Once upon a time, there was a gang of brother-like friends, and destiny destroyed it.

That’s all the story of the Marauders, and I think that when JKR wrote the Patronus chapter, she was referring to that topic.

All that Harry learns while he’s trying to conjure the charm is directly connected to the episodes of the Shrieking Shack and to the appearance of the stag Patronus at the end of the novel. And there, JKR is not only painting Harry’s own pain and efforts to get out of it; she’s also painting, very delicately, Lupin’s silent suffering.

Lupin has been suffering for twelve years since the tragedy of Godric’s Hollow, and not only because he is a werewolf. His moral suffering is probably worst. When the Potters died, he lost everything. He lost his friends, and he lost his illusions about friendship. One among the inseparable Marauders was a traitor and caused the death of three innocents. His only chance of living a “normal” life, of being accepted the way he was, was shattered. What happened in Godric’s Hollow is certainly the worst moment in Lupin’s life.
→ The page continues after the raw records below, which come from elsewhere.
(** C8.  In the body of a struct literal, where a field name is expected:
    a current token that is not an identifier (and is neither the closing
    brace nor the end of input, which end the body) is skipped, the parser
    moving to the next token without an error and with less of the input
    left to parse; an identifier that is not
    followed by [=] raises a syntax error; and at the end of input the
    body ends and the closing brace that [_parse_struct] then requires is
    missing, which raises a syntax error, so that a struct literal is read
    successfully only when its closing brace is consumed. *)
Theorem C8_struct_body (f : nat) (P : Parser) (result : dict) :
  (current_type P <> NAME ->
   current_type P <> EOF -> current_type P <> STRUCT_END ->
     _parse_struct_loop (S f) P result
     = _parse_struct_loop f (advance P) result /\
     remaining (advance P) < remaining P) /\
  (current_type P = NAME -> current_type (advance P) <> ASSIGN ->
     _parse_struct_loop (S f) P result
     = Raise (SyntaxError
                (ExpectedAssign (tok_line (current_token (advance P)))
                                (tok_col (current_token (advance P)))
                                (current_type (advance P))))) /\
  (current_type P = EOF ->
     _parse_struct_loop (S f) P result = Ok (result, P) /\
     eat STRUCT_END P
     = Raise (SyntaxError
                (Expected (tok_line (current_token P))
                          (tok_col (current_token P)) STRUCT_END EOF))) /\
  (forall (P0 : Parser),
     current_type P0 = STRUCT_START ->
     _parse_struct_loop f (advance P0) [] = Ok (result, P) ->
     current_type P = EOF ->
     _parse_struct (S f) P0
     = Raise (SyntaxError
                (Expected (tok_line (current_token P))
                          (tok_col (current_token P)) STRUCT_END EOF))) /\
  (forall (v : Value) (P' : Parser),
     _parse_struct f P = Ok (v, P') ->
     exists P2 : Parser, current_type P2 = STRUCT_END /\ P' = advance P2).
Proof.
  split; [|split; [|split; [|split]]].
  - intros Hn He Hs. split; [|apply advance_remaining, He]. simpl.
    apply is_type_false in Hn, He, Hs. rewrite Hn, He, Hs. reflexivity.
  - intros Hn Ha. simpl. rewrite Hn.
    change (is_type NAME EOF) with false.
    change (is_type NAME STRUCT_END) with false.
    change (is_type NAME NAME) with true. cbn [negb andb].
    rewrite (eat_current NAME P Hn). cbn [bind].
    apply is_type_false in Ha. rewrite Ha. reflexivity.
  - intros He. split.
    + apply _parse_struct_loop_stop. auto.
    + rewrite eat_other by (rewrite He; discriminate).
      rewrite He. reflexivity.
  - intros P0 Hs Hloop He. simpl.
    rewrite (eat_current STRUCT_START P0 Hs). cbn [bind].
    rewrite Hloop. cbn [bind].
    rewrite eat_other by (rewrite He; discriminate).
    rewrite He. reflexivity.
  - intros v P' H. destruct f as [|f]; [discriminate|]. simpl in H.
    run_inv H.
    match goal with X : eat STRUCT_END _ = Ok _ |- _ =>
      apply eat_ok_inv in X; destruct X as [X1 X2] end.
    eauto.
Qed.

Lemma C8_struct_body_witness :
  let P := advance (Parser_init (Lexer_init (s "struct{ 5 a 1"))) in
  (_parse_struct_loop 2 P [] = _parse_struct_loop 1 (advance P) [] /\
   remaining (advance P) < remaining P) /\
  _parse_struct_loop 1 (advance P) []
  = Raise (SyntaxError (ExpectedAssign 1 13 NUMBER)) /\
  (let Q := advance (advance (advance P)) in
   _parse_struct_loop 1 Q [] = Ok ([], Q) /\
   eat STRUCT_END Q = Raise (SyntaxError (Expected 1 14 STRUCT_END EOF))) /\
  parse_text (s "p struct{a = 1")
  = Raise (SyntaxError (Expected 1 15 STRUCT_END EOF)).
Proof.
  intros P.
  destruct (C8_struct_body 1 P []) as (Hskip & _).
  destruct (C8_struct_body 0 (advance P) []) as (_ & Hassign & _).
  destruct (C8_struct_body 0 (advance (advance (advance P))) [])
    as (_ & _ & Heof & _).
  assert (H1 : current_type P = NUMBER) by (vm_compute; reflexivity).
  assert (H2 : current_type (advance P) = NAME) by (vm_compute; reflexivity).
  assert (H3 : current_type (advance (advance P)) = NUMBER)
    by (vm_compute; reflexivity).
  assert (H4 : current_type (advance (advance (advance P))) = EOF)
    by (vm_compute; reflexivity).
  split; [apply Hskip; rewrite H1; discriminate|].
  split.
  { rewrite (Hassign H2) by (rewrite H3; discriminate).
    vm_compute. reflexivity. }
  split.
  { split.
    - apply (Heof H4).
    - rewrite (proj2 (Heof H4)). vm_compute. reflexivity. }
  vm_compute. reflexivity.
Defined.

(** What [_parse_chr] does after a successful inner value that the
    closing parenthesis follows. *)
Lemma _parse_chr_run (f : nat) (P : Parser) (arg : Value) (P2 : Parser) :
  current_type P = CHR_START ->
  _parse_value f (advance P) = Ok (arg, P2) ->
  current_type P2 = RPAREN ->
  _parse_chr (S f) P
  = match as_int arg with
    | Some z => v <- py_chr z ;; Ok (v, advance P2)
    | None => Ok (VStr (codes (s "?")), advance P2)
    end.
Proof.
  intros Hc Hv Hr. simpl. rewrite (eat_current CHR_START P Hc). cbn [bind].
  rewrite Hv. cbn [bind]. rewrite (eat_current RPAREN P2 Hr). reflexivity.
Qed.

(** C9, amended.  For a [chr(] form whose inner value parses and is
    followed by the closing parenthesis: an inner value that is an integer
    [z] with [0 <= z <= 0x10FFFF] gives the one-character text of code
    point [z], and an inner value that is a text, a list or a struct gives
    the text ["?"]; no error is raised in either case. *)
Theorem C9_chr_conversion
    (f : nat) (P : Parser) (arg : Value) (P2 : Parser) :
  current_type P = CHR_START ->
  _parse_value f (advance P) = Ok (arg, P2) ->
  current_type P2 = RPAREN ->
  (forall z : Z,
     arg = VInt z -> (0 <= z <= 1114111)%Z ->
     _parse_chr (S f) P = Ok (VStr [Z.to_N z], advance P2)) /\
  ((exists x, arg = VStr x) \/ (exists l, arg = VList l) \/
   (exists d, arg = VDict d) ->
     _parse_chr (S f) P = Ok (VStr (codes (s "?")), advance P2)).
Proof.
  intros Hc Hv Hr. rewrite (_parse_chr_run f P arg P2 Hc Hv Hr). split.
  - intros z -> Hrange. simpl. unfold py_chr.
    destruct (Z.ltb_spec z (-2147483648)); [lia|].
    destruct (Z.ltb_spec 2147483647 z); [lia|].
    destruct (Z.ltb_spec z 0); [lia|].
    destruct (Z.ltb_spec 1114111 z); [lia|]. reflexivity.
  - intros [[x ->]|[[l ->]|[d ->]]]; reflexivity.
Qed.

Lemma C9_chr_conversion_witness :
  let P := Parser_init (Lexer_init (s "chr(65)")) in
  let Q := Parser_init (Lexer_init (s "chr('A')")) in
  _parse_chr 2 P = Ok (VStr [65%N], advance (advance (advance P))) /\
  _parse_chr 2 Q = Ok (VStr (codes (s "?")), advance (advance (advance Q))).
Proof.
  intros P Q. split.
  - destruct (C9_chr_conversion 1 P (VInt 65) (advance (advance P))
                eq_refl eq_refl eq_refl) as (H & _).
    exact (H 65%Z eq_refl ltac:(lia)).
  - destruct (C9_chr_conversion 1 Q (VStr (codes (s "A"))) (advance (advance Q))
                eq_refl eq_refl eq_refl) as (_ & H).
    apply H. left. eexists. reflexivity.
Defined.

(** C9 as stated fails: in [chr(1114112)] the inner value parses to an
    integer and the closing parenthesis follows, yet the form raises
    [ValueError]; the same happens for a negative integer. *)
Lemma C9_chr_out_of_range_raises :
  let P := Parser_init (Lexer_init (s "chr(1114112)")) in
  current_type P = CHR_START /\
  _parse_value 1 (advance P) = Ok (VInt 1114112, advance (advance P)) /\
  current_type (advance (advance P)) = RPAREN /\
  _parse_chr 2 P = Raise ValueError /\
  parse_text (s "c := chr(1114112)") = Raise ValueError /\
  parse_text (s "c := chr([- 0 1])") = Raise ValueError.
Proof. repeat split; vm_compute; reflexivity. Qed.

(** C10.  In a list literal the values before the closing parenthesis
    become the elements of the list, in their order, whether a comma
    follows a value or not: whatever the placement of commas, the result is
    the list of the values parsed. *)
Theorem C10_list_commas_optional
    (f : nat) (P : Parser) (vs : list Value) (P' : Parser) :
  current_type P = LIST_START ->
  Elements f (advance P) vs P' ->
  _parse_list (S (f + List.length vs + 1)) P = Ok (VList vs, advance P').
Proof.
  intros Hs He.
  assert (Hend : current_type P' = RPAREN).
  { clear Hs. induction He; auto. }
  simpl. rewrite (eat_current LIST_START P Hs). cbn [bind].
  rewrite (_parse_list_loop_elements _ _ _ _ He []). cbn [bind app].
  rewrite (eat_current RPAREN P' Hend). reflexivity.
Qed.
Now, what is happening during the lesson? Lupin sees Harry fainting because of the suffering the Dementors remind him. He teaches Harry a charm that needs a happy memory as a support, but he discovers that in the boy’s mind there’s no happy memory strong enough to help him to resist the Dementor’s assault. That’s terrible, because instead of helping his friend’s son, he makes him suffer. The worst is yet to come: there are tears in Harry’s eyes, because he just heard his father’s voice.

The following dialogue makes no doubt:

‘I heard my dad’, Harry mumbled.’That’sthe first time I’ve ever heard him – he tried to take on Voldemort himself, to give my mum time to run for it
’

<
>

‘You heard James?’ said Lupin in a strange voice.

’Yeah
’<
> ‘Why – you didn’t know my dad, did you?’

‘I – I did, as a matter of fact,’ said Lupin. ‘We were friends at Hogwarts. Listen, Harry – perhaps we should leave it here tonight. This charm is ridiculously advanced
 I shouldn’t have suggested putting you through this
’ (UK paperback edition, p 178)

Lupin’s last sentence shows how sorry he is for what is happening. He probably thinks he’s torturing James’s son, and so he doesn’t want to go further in the lesson (he should give Snape some teaching advice!). The dialogue shows also that he is into a huge trouble, but I don’t think it’s because he finds odd James being at Godric’s Hollow. I believe, simply, that what happens to Harry is a real traumatism to him: it reminds him his worst memories. Furthermore, as he knows what it is like to suffer, he shares Harry’s pain.

If what he says in this chapter seems odd, it’s because his character is still keeping the huge secret of a werewolf doom, of a broken friendship, and of lost illusions. Nevertheless, just like Harry, Lupin is caught up by the voices from the past, and will have to face them.